Processing of foods tends to increase the caloric density, thus increasing the tendency to ingest more calories. This issue, along with the effects of food additives such as MSG, which directly stimulates insulin release, may contribute directly to obesity, and the increased inflammation inherent to obesity.

High glycemic foods (foods which raise the blood sugar quickly and extensively) stimulate insulin release. It is now recognized that insulin is a pro-inflammatory molecule, and that insulin resistance (with higher insulin levels, as is found in most overweight people, in metabolic syndrome, and in type 2 diabetes) is associated with increased risk of dementia and other inflammatory conditions (such as joint disease). Related to these effects is the documented benefit of the diabetic drug, Actos, in autism, which acts as an anti-inflammatory through NFkappaB and PPAR gamma signaling modulation. In essence, diets which minimize the rise in blood sugar occurring after eating also reduce insulin levels and thus may reduce inflammation. This is an important consideration in autism, where gut and brain inflammation are strong contributors to the pathology and symptoms children experience.

In summary, it makes sense, in children with autism and related conditions, to move beyond the first step of eliminating gluten and casein from their diet. Next, begin to focus on increasing consumption of healthy fats and reducing consumption of carbohydrates, particularly the quick acting and concentrated carbohydrates.
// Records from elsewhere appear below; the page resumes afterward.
(** A longer literal prefix matches fewer paths. *)
Lemma starts_with_shorter (p q s : jsstring) :
  starts_with (p ++ q) s = true -> starts_with p s = true.
Proof.
  intros H. apply starts_with_inv in H as [r ->].
  rewrite <- app_assoc. apply starts_with_app.
Qed.

Lemma find_none_Forall {A} (f : A -> bool) (l : list A) :
  Forall (fun a => f a = false) l -> find f l = None.
Proof.
  induction 1 as [|a l Ha _ IH]; simpl; [reflexivity|].
  now rewrite Ha.
Qed.

(* ================================================================= *)
(** * The behaviour table of the construct *)

(** Every path that the vendor-chunk pattern matches is matched by the
    broader wildcard too. *)
Lemma js_wildcard_covers_vendor_chunks (path : jsstring) :
  pattern_matches (lit "/js/chunk-vendors*") path = true ->
  pattern_matches (lit "/js/*") path = true.
Proof.
  change (pattern_matches (lit "/js/chunk-vendors*") path)
    with (starts_with (lit "/js/" ++ lit "chunk-vendors") path).
  change (pattern_matches (lit "/js/*") path) with (starts_with (lit "/js/") path).
  apply starts_with_shorter.
Qed.

Lemma css_wildcard_covers_vendor_chunks (path : jsstring) :
  pattern_matches (lit "/css/chunk-vendors*") path = true ->
  pattern_matches (lit "/css/*") path = true.
Proof.
  change (pattern_matches (lit "/css/chunk-vendors*") path)
    with (starts_with (lit "/css/" ++ lit "chunk-vendors") path).
  change (pattern_matches (lit "/css/*") path) with (starts_with (lit "/css/") path).
  apply starts_with_shorter.
Qed.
These are found in large amounts in all grains and grain substitutes, potatoes, sugars, dried fruits and fruit juices, and in certain fruits (bananas, watermelon, dates, etc.). Healthy fats are found in coconut, olives, avocadoes, eggs, nuts and seeds, moderate meats, and clean fish {which are difficult to find}. Include moderate amounts of protein (meats, legumes, if tolerated, plus above mentioned protein sources), and 1-3 servings of fruit (especially berries, if not phenol/salicylate sensitive). There is strong convergent evidence supporting the value of these dietary approaches in children with autism and special needs. 

A good way to start would be the low glycemic diet, which aims to avoid foods with a glycemic index above 50 and a glycemic load above 10. 

Harvard Health Publications presents a table of glycemic index and load values for 100 foods, which will help you to begin evaluating food choices for your child. A much longer list of over 2400 international foods can be used to research less common foods your child may be willing to consume. Remember, this diet is very similar to the foods which primates have consumed since time immemorial. There is a reason why we are told not to feed the monkeys at the zoo—our diet can make them sick, as, in fact, our diet is making us sick!

Clearly, modifying the diet of a child with special needs is a daunting and sometimes terrifying proposition. Their eating habits, addictions, sensory issues, and in many cases, poor health and vitality all contribute to immense difficulties in accomplishing desired changes. In addition, it is difficult to help special needs children to understand the reason for removing favorite foods, as they will generally prefer to stay with the status quo. However despite all the challenges, we have seen immense progress in children whose parents succeed at major dietary interventions; it is worth all the effort in order to maximize their chances to make good progress. I have found it often very helpful if the whole family follows a similar program, and all may benefit from doing so, in addition to the emotional support provided to the child of special concern by doing this. 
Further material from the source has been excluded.